ABOUT THIS TASK>
Go through the entries below. Copy out every line that contains "takeLeft".

DATA TO EXAMINE>
(** A fresh page: zeroed before its first entry is written. *)
Lemma append_fresh w L i pg :
  index_rep w L -> 0 <= i -> wi_get w i = Some pg -> frame_zero i <= Z.of_nat (length L) ->
  let L' := take (Z.to_nat (frame_zero i)) L in
  exists ws w', zero_words (words pg) (hash_off i + 1) = Some ws /\
    wi_set w i (mkPage ws (replicate (Z.to_nat HASHTABLE_NSLOT) 0)) = Some w' /\
    wi_get w' i = Some (mkPage ws (replicate (Z.to_nat HASHTABLE_NSLOT) 0)) /\
    page_rep (hash_off i) (mkPage ws (replicate (Z.to_nat HASHTABLE_NSLOT) 0)) (seg L' i) /\
    index_rep w' L' /\ same_handle w w' /\ wi_hdr w' = wi_hdr w.
Proof using Type.
  intros (Hd & HL & HF & Hp) Hi Hg Hfz L'. pose proof (hash_off_range i). pose proof (frame_zero_nonneg i Hi).
  assert (HL' : Z.of_nat (length L') = frame_zero i) by (subst L'; rewrite length_take; lia).
  destruct (zero_words (words pg) (hash_off i + 1)) as [ws|] eqn:Ez.
  2: { unfold zero_words in Ez. case_bool; [|done]. change HASHTABLE_NPAGE with 4096 in *. apply orb_prop in Heqb as [?|?]; zbool; lia. }
  set (pg' := mkPage ws (replicate (Z.to_nat HASHTABLE_NSLOT) 0)). assert (seg L' i = []) as Hs.
  { apply length_zero_iff_nil. pose proof (seg_length L' i Hi). lia. }
  assert (page_rep (hash_off i) pg' (seg L' i)) as Hr by (rewrite Hs; by apply (page_zeroed _ pg); [|apply (Hd i)|]).
  destruct (index_set w L' i pg pg') as (w' & Hw' & Hrep & Hsame & Hh); try done.
  - apply (keeps_zero _ _ _ _ (hash_off i + 1)); (done || lia || by apply (Hd i)).
  - lia.
  - subst L'. by apply Forall_take.
  - intros j Hj Hne Hlt. destruct (Hp j) as (pgj & ? & ?); [done|lia|]. exists pgj. split; [done|].
    subst L'. rewrite seg_take; [done|done|]. pose proof (frame_cap_pos i). pose proof (frame_zero_mono i j). pose proof (frame_zero_mono j i). lia.
  - exists ws, w'. split_and!; try done. by destruct (wi_set_get w i pg' pg Hg) as (w2 & E & ? & _); simplify_eq.
Qed.

(** [walIndexAppend] before it probes: the page is zeroed or cleaned up so that the
    index represents the frames before [f]. *)
Lemma append_prepare w L f i pg :
  index_rep w L -> 1 <= f < 2 ^ 31 -> f - 1 <= Z.of_nat (length L) ->
  f - 1 = Z.of_nat (length L) \/ f - 1 = mxFrame (hdr w) ->
  i = walFramePage f -> wi_get w i = Some pg ->
  let L' := take (Z.to_nat (f - 1)) L in
  exists w2 pg2 old w3 pg3,
    (if f - frame_zero i =? 1 then
       pg ← wi_get w i;
       ws ← zero_words (words pg) (hash_off i + 1);
       wi_set w i (mkPage ws (replicate (Z.to_nat HASHTABLE_NSLOT) 0))
     else Some w) = Some w2 /\
    wi_get w2 i = Some pg2 /\ rd (words pg2) (hash_off i + (f - frame_zero i)) = Some old /\
    (if truthy old then walCleanupHash realloc_ok xShmMap w2 else Some w2) = Some w3 /\
    wi_get w3 i = Some pg3 /\ page_rep (hash_off i) pg3 (seg L' i) /\ index_rep w3 L' /\ same_handle w w3 /\ wi_hdr w3 = wi_hdr w.
Proof using Type.
  intros Hrep Hf HfL Hor Hi Hg L'. destruct (walFramePage_spec f) as (Hpg & Hfz); [lia|]. rewrite <- Hi in *.
  pose proof (hash_off_range i). assert (frame_cap i = 4095 - hash_off i) as Hcap by done.
  destruct (Z.eqb_spec (f - frame_zero i) 1) as [E1|E1].
  - destruct (append_fresh w L i pg Hrep) as (ws & w' & Hz & Hw' & Hg' & Hr & Hrep' & Hsame & Hh); [lia|done|lia|].
    rewrite Hg. simpl. rewrite Hz. simpl. assert (L' = take (Z.to_nat (frame_zero i)) L) as -> by (subst L'; f_equal; lia).
    eexists w', _, 0, w', _. split_and!; try done. rewrite E1.
    pose proof (page_next_word (hash_off i) _ _ ltac:(lia) Hr) as Hn.
    assert (length (seg (take (Z.to_nat (frame_zero i)) L) i) = 0%nat) as H0.
    { pose proof (seg_length (take (Z.to_nat (frame_zero i)) L) i). rewrite length_take in *. lia. }
    rewrite H0 in Hn. apply Hn. lia.
  - pose proof Hrep as (Hd & HL & HF & Hp).
    destruct (Hp i) as (pg' & Hg' & Hr); [lia|lia|]. rewrite Hg in Hg'. injection Hg' as <-.
    pose proof (seg_length L i ltac:(lia)) as Hsl.
    destruct (decide (f - 1 = Z.of_nat (length L))) as [EL|EL].
    + assert (L' = L) as -> by (subst L'; apply take_ge; lia).
      exists w, pg, 0, w, pg. split_and!; try done; [|by destruct w].
      replace (f - frame_zero i) with (Z.of_nat (length (seg L i)) + 1) by lia. apply page_next_word; (done || lia).
    + destruct Hor as [?|Emx]; [done|].
      assert (exists old, rd (words pg) (hash_off i + (f - frame_zero i)) = Some old /\ 0 < old) as (old & Hold & Hpos).
      { rewrite (page_word (hash_off i) pg (seg L i)), seg_entry by (done || lia). unfold entry. rewrite (proj2 (Z.leb_gt _ _)) by lia.
        destruct (lookup_lt_is_Some_2 L (Z.to_nat (f - frame_zero i + frame_zero i - 1))) as [x Hx]; [lia|].
        exists x. split; [done|]. by apply (Forall_lookup_1 _ _ _ _ HF Hx). }
      destruct (walCleanupHash_rep w L Hrep) as (w3 & Hc & Hrep3 & Hs3 & Hh3); [lia|].
      rewrite <- Emx in Hrep3. fold L' in Hrep3. pose proof Hrep3 as (_ & _ & _ & Hp3).
      destruct (Hp3 i) as (pg3 & Hg3 & Hr3); [lia|subst L'; rewrite length_take; lia|].
      exists w, pg, old, w3, pg3. rewrite truthy_slot by lia. split_and!; done.
Qed.
(* ===== verification/WalIter.v ===== *)
(** * WalIter: visiting the frames of the log in page order

    Models the merge sort and the iterator that a checkpoint uses, in wal.c of
    [src/whip-server/sqlite/sqlite3.c]: [walMerge], [walMergesort],
    [walIteratorInit] and [walIteratorNext].

    The array [aList] of hash slots is a list; a pointer into it is an index, so
    that the in-place merges of [walMergesort] are writes to that one list.
    [None] is an access outside an array, or a loop that does not end within its
    fuel: [nLeft + nRight] rounds for a merge (every round consumes an entry) and
    13 rounds for the loops over [aSub].  The segments of one iterator index
    disjoint parts of one allocation; the model gives each segment its own list. *)
From S2P Require Import Prelude Probe WalIndex.
From stdpp Require Import list sorting.
#[local] Open Scope Z_scope.

(** ** Merge sort *)

(** The loop of [walMerge]: [l] and [r] are what is left of the two inputs. *)
Fixpoint merge_loop (fuel : nat) (aContent : list Z) (l r : list Z) : option (list Z) :=
  match l, r with
  | [], [] => Some []
  | _, _ =>
      match fuel with
      | O => None
      | S fuel =>
          takeLeft ← (match l, r with
                      | [], _ => Some false
                      | _ :: _, [] => Some true
                      | x :: _, y :: _ => cx ← rd aContent x; cy ← rd aContent y; Some (cx <? cy)
                      end);
          '(logpage, l, r) ← (if takeLeft : bool
                              then match l with x :: l => Some (x, l, r) | [] => None end
                              else match r with y :: r => Some (y, l, r) | [] => None end);
          dbpage ← rd aContent logpage;
          l ← (match l with
               | x :: l' => cx ← rd aContent x; Some (if cx =? dbpage then l' else l)
               | [] => Some []
               end);
          rest ← merge_loop fuel aContent l r;
          Some (logpage :: rest)
      end
  end.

EXERCISE RESULT>
          takeLeft ← (match l, r with
          '(logpage, l, r) ← (if takeLeft : bool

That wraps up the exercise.